Liability insurance covers property damage and bodily injuries you cause to other people when you're at fault in an accident. It consists of three components: bodily injury per person, bodily injury per accident, and property damage. Arizona's minimum requirement is $25,000 per person for injuries, $50,000 per accident for all injuries combined, and $15,000 for property damage, commonly written as 25/50/15.
  • You hit a car at a red light, causing $9,000 in vehicle damage and $18,000 in medical bills for the driver. Your liability insurance covers both: $9,000 under property damage and $18,000 under bodily injury per person. Your car's damage is not covered. You would need collision coverage for that.
  • You drift into oncoming traffic and hit two cars. Driver A has $30,000 in injuries, Driver B has $22,000, and combined property damage is $14,000. Your 25/50/15 policy pays the full $14,000 in property damage, but only $25,000 for Driver A and $22,000 for Driver B. Driver A's remaining $5,000 becomes your personal liability since the per-person limit is $25,000.
  • You swerve to avoid an animal and hit a tree. Your car has $8,000 in damage and you have $4,000 in medical bills. Liability pays nothing. There is no other party to make a claim.

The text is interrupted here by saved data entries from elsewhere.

(** C3 (as amended).  In binary64, for a policy whose base delay is a
    float that is not negative and whose exponential base is a finite
    float of at least 1, on a platform whose [pow] does not decrease
    with the exponent, the delay before jitter does not decrease with
    the attempt, among the attempts at which it is computed; with the
    default policy the delay before jitter at attempt 0 is [10.0] after
    a 429 and [2.0] otherwise, exactly 5 times as much; a value
    [calculate_delay] returns is a NaN or at least [0.1], and it is at
    least [0.1] for such a policy with a finite [max_delay]; with the
    default policy and a [pow] that rounds the exact power, a delay is
    returned at the attempts up to 1023 and from attempt 1024 on the
    call raises [OverflowError]. *)
Theorem backoff_monotone_scaled_floored :
  (forall (L : Libm) (config : RetryConfig) (status : option Z)
          (i j : nat) (bd eb : Q) (di dj : pyfloat),
      MonotonePow L ->
      base_delay config = FFin bd -> 0 <= bd ->
      exponential_base config = FFin eb -> 1 <= eb ->
      (i <= j)%nat ->
      capped_delay i config status = Ret di ->
      capped_delay j config status = Ret dj ->
      fle di dj = true)
  /\ (forall L : Libm,
        capped_delay 0 default_config (Some 429%Z) = Ret (FFin 10)
        /\ capped_delay 0 default_config None = Ret (FFin 2)
        /\ fmul five (FFin 2) = FFin 10)
  /\ (forall (L : Libm) (config : RetryConfig) (status : option Z)
             (attempt : nat) (u d : pyfloat),
        calculate_delay attempt config status u = Ret d ->
        d = FNan \/ fle tenth d = true)
  /\ (forall (L : Libm) (config : RetryConfig) (status : option Z)
             (attempt : nat) (bd eb mq uq : Q) (d : pyfloat),
        MonotonePow L ->
        base_delay config = FFin bd -> 0 <= bd ->
        exponential_base config = FFin eb -> 1 <= eb ->
        max_delay config = FFin mq -> Qabs mq < 2 ^ 1024 ->
        calculate_delay attempt config status (FFin uq) = Ret d ->
        fle tenth d = true)
  /\ (forall (status : option Z) (attempt : nat) (u : pyfloat),
        ((attempt <= 1023)%nat ->
         exists d : pyfloat,
           @calculate_delay round_to_nearest attempt default_config status u
           = Ret d)
        /\ ((1024 <= attempt)%nat ->
            exists msg : string,
              @calculate_delay round_to_nearest attempt default_config
                status u
              = Raise (OverflowError msg))).
Proof.
  split; [|split; [|split; [|split]]].
  - intros L config status i j bd eb di dj. apply capped_delay_mono64.
  - intros L. repeat split; vm_compute; reflexivity.
  - intros L config status attempt u d. unfold calculate_delay.
    destruct (capped_delay attempt config status) as [x | e];
      [|discriminate].
    intros H. injection H as <-.
    match goal with
    | |- fmax ?y tenth = FNan \/ _ =>
        destruct (fmax_tenth y) as [(_ & E) | (_ & E)]; auto
    end.
  - intros L config status attempt bd eb mq uq d HL Hbd Hbd0 Heb Heb1 Hm Hmq.
    unfold calculate_delay.
    destruct (capped_delay attempt config status) as [x | e] eqn:Ex;
      [|discriminate].
    destruct (capped_delay_finite config status attempt bd eb mq x
                HL Hbd Hbd0 Heb Heb1 Hm Hmq Ex) as (dq & -> & Hdq).
    intros H. injection H as <-.
    pose proof (jitter_number dq uq Hdq) as Hj. cbv zeta in Hj.
    match goal with
    | |- fle tenth (fmax ?y tenth) = true =>
        destruct (fmax_tenth y) as [(N & _) | (_ & E)]; [|exact E]
    end.
    destruct (jitter config); [|discriminate N].
    pose proof (eq_trans (eq_sym Hj) N) as C. discriminate C.
  - intros status attempt u.
    destruct (power_of_two_range attempt) as (Hret & Hraise).
    destruct (@calculate_delay_returns round_to_nearest attempt
                default_config status u) as (Hr & He).
    split; intros Ha.
    + destruct (Hret Ha) as (p & Hp). exact (Hr p Hp).
    + destruct (Hraise Ha) as (msg & Hmsg). exists msg. exact (He _ Hmsg).
Qed.

(** The default policy at attempts 1 and 5, after a 503, with a [pow]
    that rounds the exact power: 4 and 64 seconds before jitter. *)
Lemma backoff_monotone_scaled_floored_default :
  @capped_delay round_to_nearest 1 default_config (Some 503%Z) = Ret (FFin 4)
  /\ @capped_delay round_to_nearest 5 default_config (Some 503%Z)
     = Ret (FFin 64)
  /\ fle (FFin 4) (FFin 64) = true.
Proof.
  split; [vm_compute; reflexivity|]. split; [vm_compute; reflexivity|].
  apply (proj1 backoff_monotone_scaled_floored round_to_nearest
           default_config (Some 503%Z) 1%nat 5%nat 2 2 (FFin 4) (FFin 64)).
  - exact round_to_nearest_monotone.
  - reflexivity.
  - vm_compute. discriminate.
  - reflexivity.
  - vm_compute. discriminate.
  - lia.
  - vm_compute. reflexivity.
  - vm_compute. reflexivity.
Defined.

(** C3, the claim as written, fails.  With [exponential_base=0.5] the
    delay before jitter is 2 seconds at attempt 0 and 1 second at
    attempt 1; with the default policy no delay is returned at attempt
    1024, where [2.0 ** 1024] raises; and with a NaN as base delay the
    value returned is a NaN, which is not at least [0.1]. *)
Lemma backoff_shrinks_below_base_one :
  (@capped_delay round_to_nearest 0 halving_config None = Ret (FFin 2)
   /\ @capped_delay round_to_nearest 1 halving_config None = Ret (FFin 1)
   /\ fle (FFin 2) (FFin 1) = false)
  /\ @calculate_delay round_to_nearest 1024 default_config None
       (FFin (1 # 2))
     = Raise (OverflowError "(34, 'Numerical result out of range')")
  /\ (@calculate_delay round_to_nearest 0 nan_config None (FFin (1 # 2))
      = Ret FNan
      /\ fle tenth FNan = false).
Proof.
  repeat split; vm_compute; reflexivity.
Qed.

End BackoffClaim.

Section Exactness.

Import PyNum Backoff.
Local Open Scope Q_scope.

Lemma representable_eq (v w : Q) : v == w -> representable v -> representable w.
Proof.
  intros E (M & P & HP & HM & Hv). exists M, P.
  repeat split; try assumption. now rewrite <- E.
Qed.

Lemma representable_opp (v : Q) : representable v -> representable (- v).
Proof.
  intros (M & P & HP & HM & Hv). exists (- M)%Z, P.
  split; [exact HP|]. split; [lia|].
  rewrite Hv, inject_Z_opp. ring.
Qed.

Lemma representable_double (v : Q) :
  representable v -> representable (v + v).
Proof.
  intros (M & P & HP & HM & Hv). exists M, (P + 1)%Z.
  split; [lia|]. split; [exact HM|].
  rewrite Hv, two_power_plus. change (2 ^ 1) with 2. ring.
Qed.

Lemma representable_zero : representable 0.
Proof. exists 0%Z, 0%Z. split; [lia|]. split; [lia | reflexivity]. Qed.

(** Rounding happens on an integer of at most 53 bits. *)
Lemma rounded_representable (q : Q) : 0 < q -> representable (rounded q).
Proof.
  intros Hq. unfold rounded.
  exists (round_half_even (Qred (q / 2 ^ scale q))), (scale q).
  split; [unfold scale; lia|]. split; [|reflexivity].
  destruct (floor_log2_spec q Hq) as (_ & Hup).
  assert (H0 : (0 <= round_half_even (Qred (q / 2 ^ scale q)))%Z).
  { apply round_half_even_ge_int. rewrite Qred_correct.
    apply Qle_shift_div_l; [apply two_power_pos|].
    change (inject_Z 0) with 0. rewrite Qmult_0_l. now apply Qlt_le_weak. }
  assert (H1 : (round_half_even (Qred (q / 2 ^ scale q)) <= 2 ^ 53)%Z).
  { apply round_half_even_le_int. rewrite Qred_correct.
    rewrite <- two_power_int by lia.
    apply Qle_trans with (2 ^ (floor_log2 q + 1) / 2 ^ scale q).
    - apply scaled_le. now apply Qlt_le_weak.
    - rewrite scaled_power. apply two_power_le. unfold scale. lia. }
  lia.
Qed.

Lemma scaled_back (x : Q) (s : Z) : x / 2 ^ s * 2 ^ s == x.
Proof.
  unfold Qdiv. rewrite <- Qmult_assoc, (Qmult_comm (/ 2 ^ s)).
  rewrite Qmult_inv_r; [ring|].
  intros E. pose proof (two_power_pos s) as H. rewrite E in H.
  discriminate H.
Qed.

(** Rounding leaves a representable number as it is. *)
Lemma rounded_fixed (v : Q) : representable v -> 0 < v -> rounded v == v.
Proof.
  intros (M & P & HP & HM & Hv) Hpos.
  destruct (floor_log2_spec v Hpos) as (Hlo & Hup).
  assert (HN : exists N : Z, v / 2 ^ scale v == inject_Z N).
  { unfold scale. set (e := floor_log2 v) in *.
    set (s := Z.max (e - 52) (-1074)).
    destruct (Z_le_gt_dec s P) as [Hs | Hs].
    - exists (M * 2 ^ (P - s))%Z.
      rewrite inject_Z_mult, <- two_power_int by lia.
      rewrite Hv. unfold Qdiv. rewrite <- Qmult_assoc.
      apply Qmult_comp; [reflexivity|].
      symmetry. apply two_power_minus.
    - assert (Hes : s = (e - 52)%Z) by (unfold s in *; lia).
      assert (HM53 : inject_Z M <= inject_Z (2 ^ 53))
        by (rewrite <- Zle_Qle; lia).
      assert (Hv53 : v <= 2 ^ (P + 53)).
      { rewrite Hv, two_power_plus, (Qmult_comm (2 ^ P)).
        rewrite (two_power_int 53) by lia.
        apply Qmult_le_compat_r; [exact HM53|].
        apply Qlt_le_weak, two_power_pos. }
      assert (He : (e < P + 54)%Z).
      { apply two_power_lt_inv. eapply Qle_lt_trans; [exact Hlo|].
        eapply Qle_lt_trans; [exact Hv53|].
        apply Qpower_lt_compat_l; [lia | reflexivity]. }
      assert (He' : e = (P + 53)%Z) by lia.
      exists (2 ^ 52)%Z.
      assert (Hv' : v == 2 ^ (P + 53)).
      { apply Qle_antisym; [exact Hv53|]. now rewrite <- He'. }
      rewrite Hv'. rewrite scaled_power, <- two_power_int by lia.
      replace (P + 53 - s)%Z with 52%Z by lia. reflexivity. }
  destruct HN as (N & HN). unfold rounded.
  assert (Hr : round_half_even (Qred (v / 2 ^ scale v)) = N).
  { apply Z.le_antisymm.
    - apply round_half_even_le_int. rewrite Qred_correct, HN. apply Qle_refl.
    - apply round_half_even_ge_int. rewrite Qred_correct, HN. apply Qle_refl. }
  rewrite Hr, <- HN. apply scaled_back.
Qed.

(** A representable number below the overflow bound is a float. *)
Lemma b64_round_exact (x : Q) :
  representable x -> Qabs x < 2 ^ 1024 -> is_float x.
Proof.
  intros Hrep Hfin. unfold is_float.
  destruct (Q_dec x 0) as [[N | P] | Z].
  - destruct (abs_of_neg x N) as (A & E).
    assert (Hfix : rounded (Qabs x) == Qabs x).
    { apply rounded_fixed; [|exact A].
      apply (representable_eq (- x)); [now symmetry|].
      now apply representable_opp. }
    destruct (b64_round_neg x N) as [(_ & Hbig) | (w & -> & Hw & _)].
    + exfalso. rewrite Hfix in Hbig. lra.
    + exists w. split; [reflexivity|]. rewrite Hw, Hfix, E. ring.
  - destruct (abs_of_pos x P) as (A & E).
    assert (Hfix : rounded (Qabs x) == Qabs x).
    { apply rounded_fixed; [|exact A].
      apply (representable_eq x); [now symmetry | exact Hrep]. }
    destruct (b64_round_pos x P) as [(_ & Hbig) | (w & -> & Hw & _)].
    + exfalso. rewrite Hfix in Hbig. lra.
    + exists w. split; [reflexivity|]. now rewrite Hw, Hfix.
  - exists 0. split; [now apply b64_round_zero | now symmetry].
Qed.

This is why suspended drivers planning to drive on a hardship license should consider collision and medical payments coverage, not just liability minimums.

Who Needs Liability Insurance Insurance?

Anyone reinstating a suspended license in Arizona must carry liability insurance continuously for the duration of the reinstatement period, even if not actively driving. Drivers planning to use a hardship or restricted license need an active policy before the MVD will issue driving privileges. Suspended drivers without a vehicle need a non-owner liability policy to satisfy reinstatement requirements.
If reinstatement requires SR-22 filing, you need liability insurance immediately and must maintain it without lapses for 3 years. If your suspension does not require SR-22 but you want driving privileges back, you need proof of insurance before the MVD will process reinstatement. If you don't own a car, get a non-owner policy. If you plan to drive regularly after reinstatement, consider limits higher than 25/50/15 to avoid personal liability exposure in multi-vehicle accidents.

How Much Does Liability Insurance Insurance Cost?

Liability-only policies for drivers with suspended licenses typically cost $85–$165/month ($1,020–$1,980/year) in Arizona, depending on suspension reason and driving history.
  • Suspension cause: DUI suspensions increase liability rates 80–120% compared to administrative suspensions for unpaid tickets.
  • SR-22 filing requirement: adding the SR-22 certificate costs $15–$25 to file, but signals high risk to carriers and raises the base premium another 20–40%.
  • Coverage limits above state minimums: increasing from 25/50/15 to 50/100/25 adds $12–$30/month but protects you from personal liability in serious accidents.
  • Prior insurance lapses: a gap longer than 30 days before suspension adds 15–35% to the quoted rate even after reinstatement.
  • Zip code and commute distance: urban Arizona drivers in Phoenix and Tucson pay 10–18% more than rural counties due to accident frequency.
  • Vehicle type for owned-vehicle policies: liability costs scale with vehicle value for comprehensive risk assessment, even though liability itself doesn't cover your car.